● INPUT:
Definition deleteTask (taskId : string) : M bool := DB.deleteTask taskId.

Definition toggleTaskComplete (env : JS.Env) (taskId : string) : M (option Task.t) :=
  updated <- DB.toggleTaskComplete env taskId ;;
  ret (option_map (Task.fromJSON env) updated).

(** The key is read as a date when its name contains [At] or is [dueDate]. *)
Definition isDateKey (sortBy : string) : bool :=
  JS.includes sortBy "At" || String.eqb sortBy "dueDate".

(** [aVal ? new Date(aVal).getTime() : 0] *)
Definition dateKey (v : JS.value) : JS.value :=
  JS.VNumber (if JS.truthy v then JS.Date_getTime v else JS.Num 0).

(** The two values after the string branch; [bVal.toLowerCase()] throws a
    [TypeError] unless [bVal] is a string. *)
Definition lowerBoth (aVal bVal : JS.value) : JS.res (JS.value * JS.value) :=
  match aVal with
  | JS.VString sa =>
      match bVal with
      | JS.VString sb =>
          JS.Ok (JS.VString (JS.toLowerCase sa), JS.VString (JS.toLowerCase sb))
      | _ => JS.Throw JS.TypeError
      end
  | _ => JS.Ok (aVal, bVal)
  end.

(** The comparison function handed to [sort]. *)
Definition compareTasks (sortBy order : string) (a b : Task.t) : JS.res Z :=
  let aVal := Task.getProp a sortBy in
  let bVal := Task.getProp b sortBy in
  let aVal := if isDateKey sortBy then dateKey aVal else aVal in
  let bVal := if isDateKey sortBy then dateKey bVal else bVal in
  JS.res_bind (lowerBoth aVal bVal) (fun '(aVal, bVal) =>
    if JS.js_lt aVal bVal then JS.Ok (if String.eqb order "asc" then -1 else 1)
    else if JS.js_gt aVal bVal then JS.Ok (if String.eqb order "asc" then 1 else -1)
    else JS.Ok 0).

(** [sortTasks(tasks, sortBy = 'createdAt', order = 'desc')] *)
Definition sortTasks (tasks : list Task.t) (sortBy order : string)
  : JS.res (list Task.t) :=
  JS.Array_sort (compareTasks sortBy order) tasks.

(** [sortTasks] as V8 runs it on fewer than 64 tasks. *)
Definition sortTasksV8 (tasks : list Task.t) (sortBy order : string)
  : JS.res (list Task.t) :=
  JS.shortSort (compareTasks sortBy order) tasks.

Record ByPriority : Type := mkByPriority {
  low : nat;
  medium : nat;
  high : nat;
  urgent : nat
}.

Record Statistics : Type := mkStatistics {
  total : nat;
  completed : nat;
  active : nat;
  overdue : nat;
  completionRate : Z;
  byPriority : ByPriority
}.

Definition ofNat (n : nat) : Q := inject_Z (Z.of_nat n).

(** [total > 0 ? Math.round((completed / total) * 100) : 0] *)
Definition rate (env : JS.Env) (completed total : nat) : Z :=
  if (0 <? total)%nat
  then JS.Math_round
         (JS.fl env (Qmult (JS.fl env (Qdiv (ofNat completed) (ofNat total)))
                           (inject_Z 100)))
  else 0.

Definition countPriority (p : string) (tasks : list Task.t) : nat :=
  List.length (filter (fun t => String.eqb (Task.priority t) p) tasks).

Definition getStatistics (env : JS.Env) : M Statistics :=
  tasks <- getAllTasks env ;;
  let completed := filter (fun t => Task.completed t) tasks in
  let active := filter (fun t => negb (Task.completed t)) tasks in
  let overdue := filter (fun t => Task.isOverdue env t) tasks in
  ret {| total := List.length tasks;
         completed := List.length completed;
         active := List.length active;
         overdue := List.length overdue;
         completionRate := rate env (List.length completed) (List.length tasks);
         byPriority :=
           {| low := countPriority "low" tasks;
              medium := countPriority "medium" tasks;
              high := countPriority "high" tasks;
              urgent := countPriority "urgent" tasks |} |}.

Definition searchTasks (env : JS.Env) (query : string) : M (list Task.t) :=
  getFilteredTasks env
    (mkFilters JS.Absent JS.Absent JS.Absent JS.Absent (JS.Val query)).

Fixpoint bulkUpdate (env : JS.Env) (taskIds : list string) (updates : TaskData)
  : M nat :=
  match taskIds with
  | [] => ret O
  | id :: rest =>
      r <- updateTask env id updates ;;
      count <- bulkUpdate env rest updates ;;
      ret (match r with Some _ => S count | None => count end)
  end.

Fixpoint bulkDelete (taskIds : list string) : M nat :=
  match taskIds with
  | [] => ret O
  | id :: rest =>
      r <- deleteTask id ;;
      count <- bulkDelete rest ;;
      ret (if r then S count else count)
  end.

Definition getAllTags (env : JS.Env) : M (list string) :=
  tasks <- getAllTasks env ;;
  let allTags := flat_map Task.tags tasks in
  lift (JS.Array_sort JS.defaultCompare (JS.Set_of allTags)).

End TaskService.

(** ** Task.js: the component [TaskListView] *)

Module TaskListView.
Import DB.

Record Counts : Type := mkCounts {
  allTasksCount : nat;
  todayTasksCount : nat;
  upcomingTasksCount : nat;
  completedTasksCount : nat;
  highPriorityCount : nat;
  mediumPriorityCount : nat;
  lowPriorityCount : nat
}.

(** What a call of [render] leaves on the page: the remembered filter and
    search, one row per task in the container, which of the container and
    the empty-state placeholder is shown, and the sidebar counts. *)
Record View : Type := mkView {
  currentFilter : string;
  currentSearch : string;
  rows : list Task.t;
  emptyStateShown : bool;
  counts : Counts
}.

Definition getTasksForFilter (env : JS.Env) (filter : string) : M (list Task.t) :=
  if String.eqb filter "today" then TaskService.getTodayTasks env
  else if String.eqb filter "upcoming" then TaskService.getUpcomingTasks env
  else if String.eqb filter "completed" then TaskService.getCompletedTasks env
  else
    tasks <- TaskService.getAllTasks env ;;
    ret (List.filter (fun t => negb (Task.completed t)) tasks).

Definition shouldShowTask (env : JS.Env) (task : Task.t) (filter : string) : bool :=
  if String.eqb filter "today" then
    Task.isDueToday env task && negb (Task.completed task)
  else if String.eqb filter "upcoming" then
    Task.isDueThisWeek env task && negb (Task.isDueToday env task)
    && negb (Task.completed task)
  else if String.eqb filter "completed" then Task.completed task
  else negb (Task.completed task).

Definition updateCounts (env : JS.Env) : M Counts :=
  stats <- TaskService.getStatistics env ;;
  today <- TaskService.getTodayTasks env ;;
  upcoming <- TaskService.getUpcomingTasks env ;;
  high <- TaskService.getTasksByPriority env "high" ;;
  medium <- TaskService.getTasksByPriority env "medium" ;;
  low <- TaskService.getTasksByPriority env "low" ;;
  ret {| allTasksCount := TaskService.active stats;
         todayTasksCount := List.length today;
         upcomingTasksCount := List.length upcoming;
         completedTasksCount := TaskService.completed stats;
         highPriorityCount := List.length high;
         mediumPriorityCount := List.length medium;
         lowPriorityCount := List.length low |}.

Definition render (env : JS.Env) (filter search : string) : M View :=
  tasks <- getTasksForFilter env filter ;;
  tasks <- (if JS.nonEmpty search
            then found <- TaskService.searchTasks env search ;;
                 ret (List.filter (fun task => shouldShowTask env task filter) found)
            else ret tasks) ;;
  tasks <- lift (TaskService.sortTasks tasks "createdAt" "desc") ;;
  counts <- updateCounts env ;;
  ret {| currentFilter := filter;
         currentSearch := search;
         rows := tasks;
         emptyStateShown := (List.length tasks =? 0)%nat;
         counts := counts |}.

End TaskListView.

(** ** The dashboard controller [Dashboard]

    The page is taken to hold the list container and the empty-state
    element that [init] looks up. *)

Module Dashboard.
Import DB.

(** What [renderTasks] leaves on the page. *)
Record Page : Type := mkPage {
  rows : list Task.t;
  emptyStateShown : bool;
  counts : TaskListView.Counts
}.

Definition renderTasks (env : JS.Env) (tasks : list Task.t) : M Page :=
  counts <- TaskListView.updateCounts env ;;
  ret {| rows := tasks;
         emptyStateShown := (List.length tasks =? 0)%nat;
         counts := counts |}.

(** [st.id === task.id] *)
Definition sameId (a b : Task.t) : bool :=
  match Task.id a, Task.id b with
  | Some x, Some y => String.eqb x y
  | None, None => true
  | _, _ => false
  end.

(** [filter.replace('priority-', '')] on a filter that starts with the
    prefix. *)
Definition priorityOf (filter : string) : string :=
  String.substring 9 (String.length filter - 9) filter.

(** [render()] with [this.currentFilter] and [this.currentSearch]. *)
Definition render (env : JS.Env) (currentFilter currentSearch : string) : M Page :=
  if String.prefix "priority-" currentFilter then
    tasks <- TaskService.getTasksByPriority env (priorityOf currentFilter) ;;
    if JS.nonEmpty currentSearch then
      searchedTasks <- TaskService.searchTasks env currentSearch ;;
      renderTasks env
        (filter (fun task => existsb (fun st => sameId st task) searchedTasks) tasks)
    else renderTasks env tasks
  else
    view <- TaskListView.render env currentFilter currentSearch ;;
    ret {| rows := TaskListView.rows view;
           emptyStateShown := TaskListView.emptyStateShown view;
           counts := TaskListView.counts view |}.

End Dashboard.

(** ** ModalManager.js *)

Module ModalManager.
Import DB.

(** The values of the inputs of the task form. *)
Record Form : Type := mkForm {
  taskTitle : string;
  taskDescription : string;
  taskDueDate : string;
  taskPriority : string;
  taskTags : string
}.

(** The manager: the task being edited, whether the dialog is open, and the
    form. *)
Record Modal : Type := mkModal {
  currentTaskId : option string;
  isOpen : bool;
  form : Form
}.

(** [tagsInput.split(',').map(tag => tag.trim().toLowerCase()).filter(Boolean)] *)
Definition parseTags (tagsInput : string) : list string :=
  filter JS.nonEmpty
         (map (fun tag => JS.toLowerCase (JS.trim tag)) (JS.split "," tagsInput)).

Definition getFormData (f : Form) : TaskData :=
  let tagsInput := JS.trim (taskTags f) in
  {| d_id := JS.Absent;
     d_title := JS.Val (JS.trim (taskTitle f));
     d_description := JS.Val (JS.trim (taskDescription f));
     d_completed := JS.Absent;
     d_priority := JS.Val (taskPriority f);
     d_dueDate := if JS.nonEmpty (taskDueDate f) then JS.Val (taskDueDate f)
                  else JS.Null;
     d_tags := JS.Val (if JS.nonEmpty tagsInput then parseTags tagsInput else []);
     d_createdAt := JS.Absent;
     d_updatedAt := JS.Absent;
     d_completedAt := JS.Absent;
     d_estimatedTime := JS.Absent;
     d_actualTime := JS.Absent;
     d_notes := JS.Absent;
     d_links := JS.Absent |}.

(** [s.split('T')[0]] *)
Definition datePart (s : string) : string :=
  match JS.split "T" s with
  | h :: _ => h
  | [] => EmptyString
  end.

Definition populateForm (task : Task.t) : Form :=
  {| taskTitle := Task.title task;
     taskDescription := Task.description task;
     taskDueDate := match Task.dueDate task with
                    | Some s => if JS.nonEmpty s then datePart s else EmptyString
                    | None => EmptyString
                    end;
     taskPriority := if JS.nonEmpty (Task.priority task) then Task.priority task
                     else "medium";
     taskTags := String.concat ", " (Task.tags task) |}.

(** [openEditModal(task)]; the title of the dialog is not kept. *)
Definition openEditModal (task : Task.t) : Modal :=
  {| currentTaskId := Task.id task; isOpen := true; form := populateForm task |}.

(** [close()]; [form.reset()] puts back the values the page declares,
    [defaults]. *)
Definition close (defaults : Form) (m : Modal) : Modal :=
  {| currentTaskId := None; isOpen := false; form := defaults |}.

(** [handleSubmit()], followed by [TaskListView.render()] with the filter
    and the search the list remembers. *)
Definition handleSubmit (env : JS.Env) (defaults : Form)
           (listFilter listSearch : string) (m : Modal)
  : M (Modal * TaskListView.View) :=
  let formData := getFormData (form m) in
  match currentTaskId m with
  | Some taskId =>
      if JS.nonEmpty taskId
      then TaskService.updateTask env taskId formData ;;; ret tt
      else TaskService.createTask env formData ;;; ret tt
  | None => TaskService.createTask env formData ;;; ret tt
  end ;;;
  view <- TaskListView.render env listFilter listSearch ;;
  ret (close defaults m, view).

End ModalManager.

(** ** Theme management *)

Module Theme.

(** [style.display] of the two icons inside the theme toggle, for those
    that exist. *)
Record Icons : Type := mkIcons {
  sunIcon : option string;
  moonIcon : option string
}.

(** The parts of the page the theme functions touch: the [data-theme]
    attribute of the root element, the theme toggle if there is one, and
    whether the system prefers a dark scheme. *)
Record Page : Type := mkPage {
  dataTheme : option string;
  themeToggle : option Icons;
  prefersDark : bool
}.

Definition World : Type := (Page * DB.Storage)%type.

● WORK ITEM:
Return only the lines spanning from the first line of the material through the line with "(** The comparison", copied exactly, both ends kept.

● THE ANSWER:
Definition deleteTask (taskId : string) : M bool := DB.deleteTask taskId.

Definition toggleTaskComplete (env : JS.Env) (taskId : string) : M (option Task.t) :=
  updated <- DB.toggleTaskComplete env taskId ;;
  ret (option_map (Task.fromJSON env) updated).

(** The key is read as a date when its name contains [At] or is [dueDate]. *)
Definition isDateKey (sortBy : string) : bool :=
  JS.includes sortBy "At" || String.eqb sortBy "dueDate".

(** [aVal ? new Date(aVal).getTime() : 0] *)
Definition dateKey (v : JS.value) : JS.value :=
  JS.VNumber (if JS.truthy v then JS.Date_getTime v else JS.Num 0).

(** The two values after the string branch; [bVal.toLowerCase()] throws a
    [TypeError] unless [bVal] is a string. *)
Definition lowerBoth (aVal bVal : JS.value) : JS.res (JS.value * JS.value) :=
  match aVal with
  | JS.VString sa =>
      match bVal with
      | JS.VString sb =>
          JS.Ok (JS.VString (JS.toLowerCase sa), JS.VString (JS.toLowerCase sb))
      | _ => JS.Throw JS.TypeError
      end
  | _ => JS.Ok (aVal, bVal)
  end.

(** The comparison function handed to [sort]. *)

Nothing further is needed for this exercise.